Californians deserve the benefits of a safe, responsible, regulated, and taxed online sports betting market, and we are resolved to bringing it to fruition here.”
Statements on the rejection of Prop 26 from key entities, figures
The No on Prop 26 campaign wasted no time in releasing a statement about its success on Tuesday night. Californians defeated the measure by a 70% margin.
“California voters were not fooled by Proposition 26 and soundly rejected it. Prop 26 was not just a sports betting measure but a massive expansion of gambling by five wealthy tribes that included a poison pill aimed at taking market share away from highly regulated cardrooms that provide millions of dollars in tax revenue to communities and tens of thousands of jobs.
Voters made it clear; Prop 26 is bad for communities, jobs, and California.”
Juan Garza, who represented a coalition of California cities that rely on card room revenues to support their budgets, had a similar comment.
“As the representative of five cities that rely on cardrooms to fund vital city services, we are thrilled California voters agreed with us and rejected Prop 26. Prop 26 had a hidden poison pill that allows for unlimited lawsuits against cardrooms – a highly regulated industry that provides critical tax revenue for cities and jobs across California.

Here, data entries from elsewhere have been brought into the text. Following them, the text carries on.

(** * Bluestack blob storage engine: a shallow embedding of [FileBlobStore]

    The development follows the Go package [internal/services/blob]:

    - [os] and [filepath] model the parts of Go's standard library the
      store calls (a POSIX file tree without symbolic links, permissions
      or resource exhaustion, addressed by paths the kernel accepts, see
      [os.representable]);
    - the store itself ([FileBlobStore], [CreateContainer], [PutBlob], ...)
      is translated function by function;
    - the HTTP adapter of [blob_service.go] and the package
      [internal/config] follow, each handler and function in turn;
    - the properties of the specification are stated and proved after the
      definitions, and further properties of the code after them.

    Time stamps ([ModTime], [CreatedAt], [ModifiedAt], [LastModified]) depend
    on the wall clock and are left out of every record; the read-write mutex
    is not represented: every operation holds it from entry to exit, so the
    operations are modelled as atomic steps on a [world]. *)

From stdpp Require Import gmap strings list sorting.
From Stdlib Require Import Ascii ZArith.
From Stdlib.Init Require Import Byte.

(** A resolved absolute path: the components below the root directory. *)
Abbreviation path := (list string).

(** Go's [(value, error)] results. *)
Inductive result (E A : Type) : Type :=
| Ok (a : A)
| Fail (e : E).
Arguments Ok {E A} a.
Arguments Fail {E A} e.

(** ** Package [os] *)
Module os.

Inductive node : Type :=
| File (content : list Byte.byte)
| Dir.

(** The file tree: every existing path with what lies there. *)
Abbreviation fs := (gmap path node).

Inductive errno : Type := ENOENT | ENOTDIR | EISDIR | ENOTEMPTY.

(** [*os.PathError] *)
Record PathError : Type := mkPathError { Op : string; Path : path; Err : errno }.

(** [os.FileInfo], without [ModTime]. *)
Record FileInfo : Type := mkFileInfo { IsDir : bool; Size : Z }.

Definition info_of (n : node) : FileInfo :=
  match n with
  | File content => mkFileInfo false (Z.of_nat (length content))
  | Dir => mkFileInfo true 0
  end.

Definition IsNotExist (e : PathError) : bool :=
  match Err e with ENOENT => true | _ => false end.

Definition is_file (d : fs) (p : path) : bool :=
  match d !! p with Some (File _) => true | _ => false end.

Definition is_dir (d : fs) (p : path) : bool :=
  match d !! p with Some Dir => true | _ => false end.

(** The proper prefixes of a path, the root first. *)
Fixpoint ancestors (p : path) : list path :=
  match p with
  | [] => []
  | s :: p' => [] :: map (cons s) (ancestors p')
  end.

(** All prefixes of a path, the path itself last. *)
Definition prefixes (p : path) : list path := ancestors p ++ [p].

(** Some proper prefix of [p] is a regular file: resolving [p] stops with
    ENOTDIR. *)
Definition blocked (d : fs) (p : path) : bool := existsb (is_file d) (ancestors p).

(** Path resolution, shared by stat(2), open(2), unlink(2) and rmdir(2). *)
Definition resolve (d : fs) (p : path) : result errno node :=
  if blocked d p then Fail ENOTDIR
  else match d !! p with
       | Some n => Ok n
       | None => Fail ENOENT
       end.

(** Something exists strictly below [p]. *)
Definition has_children (d : fs) (p : path) : bool :=
  existsb (λ kv : path * node, bool_decide (p `prefix_of` kv.1 ∧ kv.1 ≠ p)) (map_to_list d).

(** [os.Stat] *)
Definition Stat (d : fs) (name : path) : result PathError FileInfo :=
  match resolve d name with
  | Ok n => Ok (info_of n)
  | Fail e => Fail (mkPathError "stat" name e)
  end.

We are thankful to voters for rejecting Prop 26 that would have significantly harmed so many California communities.”
Disappointed operators share their thoughts too
On the flip side, operators of horse tracks in California expressed their disappointment at Prop 26’s defeat. Gary Fenton, the chairman of the Thoroughbred Owners of California, shared some comments.
“We are disappointed but not surprised that Prop 26 did not pass and will do our part to find a positive outcome that can channel sports gaming demand responsibly to return maximum benefit to the state as well as provide a top-quality customer experience at our well-established and regulated racetracks in California in the next election cycle in 2024.

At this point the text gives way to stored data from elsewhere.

Lemma inv_of_keeps (I : State -> Prop) P A (m : Js A) :
  (forall s s', keeps P s s' -> I s -> I s') -> pres (keeps P) m -> inv I m.
Proof. intros H Hm s Hs. exact (H _ _ (Hm s) Hs). Qed.

Lemma test_warned_keeps s s' :
  keeps is_failed_test s s' -> test_warned s -> test_warned s'.
Proof.
  intros Hk H Hne. rewrite (keeps_events Hk) in Hne.
  exact (keeps_warning _ Hk (H Hne)).
Qed.

Section Tests.
Variable env : Env.

Lemma keeps_execSync_ok P c s out s' :
  execSync env c s = (Return out, s') -> P (Exec c true) = false -> keeps P s s'.
Proof.
  intros E HP. destruct (execSync_trace env c s) as (ok & Ht & Hok).
  pose proof (execSync_this env c s) as Hthis.
  rewrite E in *. cbn [fst snd] in *.
  assert (ok = true) as -> by (apply Hok; now eexists).
  apply (keeps_one_event P (Exec c true)); auto; now rewrite Hthis.
Qed.

Ltac inv_keeps :=
  apply (inv_of_keeps test_warned is_failed_test _ _ test_warned_keeps); keeps_tac.

Lemma tests_try_warned (done_msg : string) (h : Js unit) :
  pres (keeps is_failed_test) h ->
  inv test_warned
    (try_catch
       (execSync env NpmTest ;; Js.log env done_msg)
       (fun _ => warn tests_warning ;; h)).
Proof.
  intros Hh s Hs. js_eval.
  destruct (execSync env NpmTest s) as [[o|e] s1] eqn:E.
  - js_eval. apply (test_warned_keeps s); [|exact Hs].
    eapply keeps_trans.
    + apply (keeps_execSync_ok is_failed_test _ _ _ _ E). reflexivity.
    + apply (log_keeps env is_failed_test done_msg). simpl. tauto.
  - js_eval.
    match goal with
    | |- test_warned (snd (h ?st)) =>
        apply (test_warned_keeps st); [apply Hh|]
    end.
    intros _. cbn [this with_this with_world warnings push_warning].
    apply in_or_app. right. now left.
Qed.

Lemma original_tests_warned : inv test_warned (Release.dependenciesAndTests env).
Proof.
  unfold Release.dependenciesAndTests.
  repeat (apply inv_bind; [inv_keeps | intro]).
  apply tests_try_warned. keeps_tac.
Qed.

Lemma fixed_tests_warned : inv test_warned (ReleaseFixed.dependenciesAndTests env).
Proof.
  unfold ReleaseFixed.dependenciesAndTests.
  repeat (apply inv_bind; [inv_keeps | intro]).
  apply tests_try_warned. keeps_tac.
Qed.

(** When the step throws, it is the install that failed: no test was run. *)
Lemma original_tests_throw s e :
  fst (Release.dependenciesAndTests env s) = Throw e ->
  fails env (clock (world s)) NpmCi = Some e
  /\ keeps is_failed_test s (snd (Release.dependenciesAndTests env s)).
Proof.
  unfold Release.dependenciesAndTests. js_eval.
  match goal with
  | |- context [execSync env NpmCi ?st] =>
      pose proof (keeps_execSync env is_failed_test NpmCi (fun ok => eq_refl) st) as Hci;
      assert (Hf : fst (execSync env NpmCi st) = Throw e ->
                   fails env (clock (world s)) NpmCi = Some e);
      [| destruct (execSync env NpmCi st) as [[o|e'] s1] ]
  end.
  - unfold execSync. cbn [world with_world clock record].
    destruct (fails env (clock (world s)) NpmCi); [now intros [= ->]|].
    cbn [effect fst]. discriminate.
  - js_eval. destruct (execSync env NpmTest _) as [[o'|e'] s2]; js_eval; discriminate.
  - js_eval. cbn [snd] in Hci. intros [= ->]. split; [now apply Hf|].
    eapply keeps_trans; [|exact Hci].
    eapply keeps_trans; apply (log_keeps env is_failed_test); simpl; tauto.
Qed.

Ltac inv_auto :=
  first
    [ apply original_tests_warned
    | apply fixed_tests_warned
    | apply (inv_of_keeps test_warned is_failed_test _ _ test_warned_keeps);
      first [solve [auto with footprint] | solve [keeps_tac]] ].

Ltac inv_chain_with tac :=
  repeat (lazymatch goal with
          | |- inv _ (bind _ _) => apply inv_bind; [solve [tac] | intro]
          end);
  tac.

Ltac inv_chain := inv_chain_with inv_auto.

Lemma original_steps_warned k : inv test_warned (Release.steps env k).
Proof. unfold Release.steps. inv_chain. Qed.

Lemma fixed_steps_warned k : inv test_warned (ReleaseFixed.steps env k).
Proof. unfold ReleaseFixed.steps. inv_chain. Qed.

Lemma original_run_warned arg : inv test_warned (Release.run env arg).
Proof.
  unfold Release.run. cbv zeta.
  apply inv_bind; [inv_auto | intro].
  apply inv_try_catch; [| intro].
  - apply inv_bind; [apply original_steps_warned | intro].
    inv_chain.
  - inv_chain.
Qed.

(** *** After a failed test the build step is entered *)

Lemma build_seen_keeps s s' :
  keeps is_failed_test s s' -> build_seen env s -> build_seen env s'.
Proof.
  intros Hk H Hne. rewrite (keeps_events Hk) in Hne.
  exact (keeps_In _ Hk (H Hne)).
Qed.

Lemma log_then_In msg A (k : Js A) s :
  pres (keeps nothing) k ->
  In (logged env msg) (trace (world (snd ((Js.log env msg ;; k) s)))).
Proof.
  intros Hk. js_eval.
  match goal with
  | |- In _ (trace (world (snd (k ?st)))) => apply (keeps_In _ (Hk st))
  end.
  now left.
Qed.

Lemma In_bind_l e A B (m : Js A) (k : A -> Js B) s :
  In e (trace (world (snd (m s)))) ->
  (forall a, pres (keeps nothing) (k a)) ->
  In e (trace (world (snd (bind m k s)))).
Proof.
  intros H Hk. unfold bind. destruct (m s) as [[a|x] s1]; cbn [snd] in *.
  - exact (keeps_In _ (Hk a s1) H).
  - exact H.
Qed.

Lemma original_build_logs s :
  In (logged env "=== PASO 3: Build ===") (trace (world (snd (Release.build env s)))).
Proof. unfold Release.build. apply log_then_In. keeps_tac. Qed.

Lemma original_after_tests_logs k s :
  In (logged env "=== PASO 3: Build ===")
     (trace (world (snd (original_after_tests env k s)))).
Proof.
  unfold original_after_tests.
  match goal with
  | |- context [bind (console ?st ?line) ?k] =>
      change (bind (console st line) k s) with (k tt (with_world (record (Console st line)) s))
  end.
  apply In_bind_l; [apply original_build_logs | intro].
  chain.
Qed.

Lemma original_steps_eq k :
  Release.steps env k
  = (console Stdout "🚀 DEBUG: Ejecutando preVerification()" ;;
     Release.preVerification env ;;
     console Stdout "📦 DEBUG: Ejecutando dependenciesAndTests()" ;;
     Release.dependenciesAndTests env ;;
     original_after_tests env k).
Proof. reflexivity. Qed.

Ltac build_auto :=
  apply (inv_of_keeps (build_seen env) is_failed_test _ _ build_seen_keeps);
  first [solve [auto with footprint] | solve [keeps_tac]].

Lemma original_tests_then_build k :
  inv (build_seen env) (Release.dependenciesAndTests env ;; original_after_tests env k).
Proof.
  intros s Hs. unfold bind.
  pose proof (original_tests_throw s) as Ht.
  destruct (Release.dependenciesAndTests env s) as [[[]|e] s1]; cbn [fst snd] in *.
  - intros _. apply original_after_tests_logs.
  - destruct (Ht e eq_refl) as [_ Hk]. exact (build_seen_keeps _ _ Hk Hs).
Qed.

Lemma original_steps_build k : inv (build_seen env) (Release.steps env k).
Proof.
  rewrite original_steps_eq.
  do 3 (apply inv_bind; [build_auto | intro]).
  apply original_tests_then_build.
Qed.

Lemma original_run_build arg : inv (build_seen env) (Release.run env arg).
Proof.
  unfold Release.run. cbv zeta.
  apply inv_bind; [build_auto | intro].
  apply inv_try_catch; [| intro].
  - apply inv_bind; [apply original_steps_build | intro].
    inv_chain_with build_auto.
  - inv_chain_with build_auto.
Qed.

(** *** What a returning computation has done *)

Lemma mark_bind_l e A B (m : Js A) (k : A -> Js B) :
  returns_mark m e -> (forall a, pres (keeps nothing) (k a)) ->
  returns_mark (bind m k) e.
Proof.
  intros Hm Hk s b. unfold bind. specialize (Hm s).
  destruct (m s) as [[a|x] s1]; cbn [fst snd] in *; [|discriminate].
  intros _. exact (keeps_In _ (Hk a s1) (Hm a eq_refl)).
Qed.

Lemma mark_bind_r e A B (m : Js A) (k : A -> Js B) :
  (forall a, returns_mark (k a) e) -> returns_mark (bind m k) e.
Proof.
  intros Hk s b. unfold bind.
  destruct (m s) as [[a|x] s1]; cbn [fst snd]; [apply Hk | discriminate].
Qed.

Lemma mark_try_catch e A (m : Js A) (h : string -> Js A) :
  returns_mark m e -> (forall x s, exists x', fst (h x s) = Throw x') ->
  returns_mark (try_catch m h) e.
Proof.
  intros Hm Hh s b. unfold try_catch. specialize (Hm s).
  destruct (m s) as [[a|x] s1]; cbn [fst snd] in *.
  - intros _. now apply (Hm a).
  - destruct (Hh x s1) as [x' E]. rewrite E. discriminate.
Qed.

Lemma mark_log_first msg A (k : Js A) :
  pres (keeps nothing) k -> returns_mark (Js.log env msg ;; k) (logged env msg).
Proof. intros Hk s a _. now apply log_then_In. Qed.

Lemma original_versioning_mark k :
  returns_mark (Release.versioning env k) (logged env "=== PASO 4: Versionado ===").
Proof. unfold Release.versioning. apply mark_log_first. keeps_tac. Qed.

Lemma original_publish_mark :
  returns_mark (Release.publishToNpm env) (Exec NpmPublish true).
Proof.
  intros s a. unfold Release.publishToNpm. js_eval.
  destruct (Release.token_missing env); js_eval; [discriminate|].
  match goal with
  | |- context [execSync env NpmPublish ?st] =>
      destruct (execSync_trace env NpmPublish st) as (ok & Ht & Hok);
      destruct (execSync env NpmPublish st) as [[o|x] s1]
  end; cbn [fst snd] in *; js_eval; [|discriminate].
  intros _. cbn [world with_world with_this trace record]. right.
  rewrite Ht. left. f_equal. apply Hok. now eexists.
Qed.

Ltac mark_to target :=
  repeat first
    [ apply mark_bind_l; [apply target | intro; chain]
    | lazymatch goal with
      | |- returns_mark (bind _ _) _ => apply mark_bind_r; intro
      end ].

Lemma original_steps_mark_versioning k :
  returns_mark (Release.steps env k) (logged env "=== PASO 4: Versionado ===").
Proof. unfold Release.steps. mark_to original_versioning_mark. Qed.

Lemma original_steps_mark_publish k :
  returns_mark (Release.steps env k) (Exec NpmPublish true).
Proof. unfold Release.steps. mark_to original_publish_mark. Qed.

Lemma original_handler_throws x s :
  exists x',
    fst ((console Stderr ("❌ DEBUG: Error en el proceso: " ++ x) ;;
          console Stderr ("❌ DEBUG: Stack trace: Error: " ++ x) ;;
          generateReport env ;;
          @throw unit x) s) = Throw x'.
Proof.
  js_eval.
  match goal with
  | |- context [generateReport env ?st] =>
      destruct (generateReport_spec env st) as (s2 & -> & _)
  end.
  now exists x.
Qed.

Lemma original_run_mark arg e :
  (forall k, returns_mark (Release.steps env k) e) ->
  returns_mark (Release.run env arg) e.
Proof.
  intros He. unfold Release.run. cbv zeta.
  apply mark_bind_r; intro.
  apply mark_try_catch; [| apply original_handler_throws].
  apply mark_bind_l; [apply He | intro].
  keeps_tac. apply generateReport_keeps. simpl. tauto.
Qed.

(** The report of [scripts/release.js]: always [completed], its issues
    the recorded errors followed by the warnings. *)
Lemma original_run_report arg s :
  errors (this s) = [] ->
  let s' := snd (Release.run env arg s) in
  status (report (this s')) = "completed"
  /\ issues (report (this s')) = (errors (this s') ++ warnings (this s'))%list.
Proof.
  intros He. cbv zeta. unfold Release.run.
  set (k := match arg with Some k => k | None => "patch" end).
  js_eval.
  match goal with
  | |- context [Release.steps env k ?st] =>
      pose proof (@original_steps_keeps env _ k in_steps_1 st) as (E1 & _);
      destruct (Release.steps env k st) as [[[]|e] s1]
  end; cbn [snd this with_world] in E1; js_eval;
  match goal with
  | |- context [generateReport env ?st] =>
    destruct (generateReport_spec env st) as (s2 & -> & E2 & W2 & St & Is & _)
  end;
  cbn [this with_world snd] in *; rewrite E1, He in St; rewrite E2, W2;
  (split; [exact St | exact Is]).
Qed.
End Tests.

The California racing industry remains highly motivated to pursue this initiative, working collaboratively with key partners, to join the list of 35 states that currently offer legal sports wagering.”
Prop 26 would have allowed race tracks in California to accept bets on sporting events in person. While advocates for these measures seem determined to keep trying, it looks like their opposition isn’t ready to rest on their laurels either.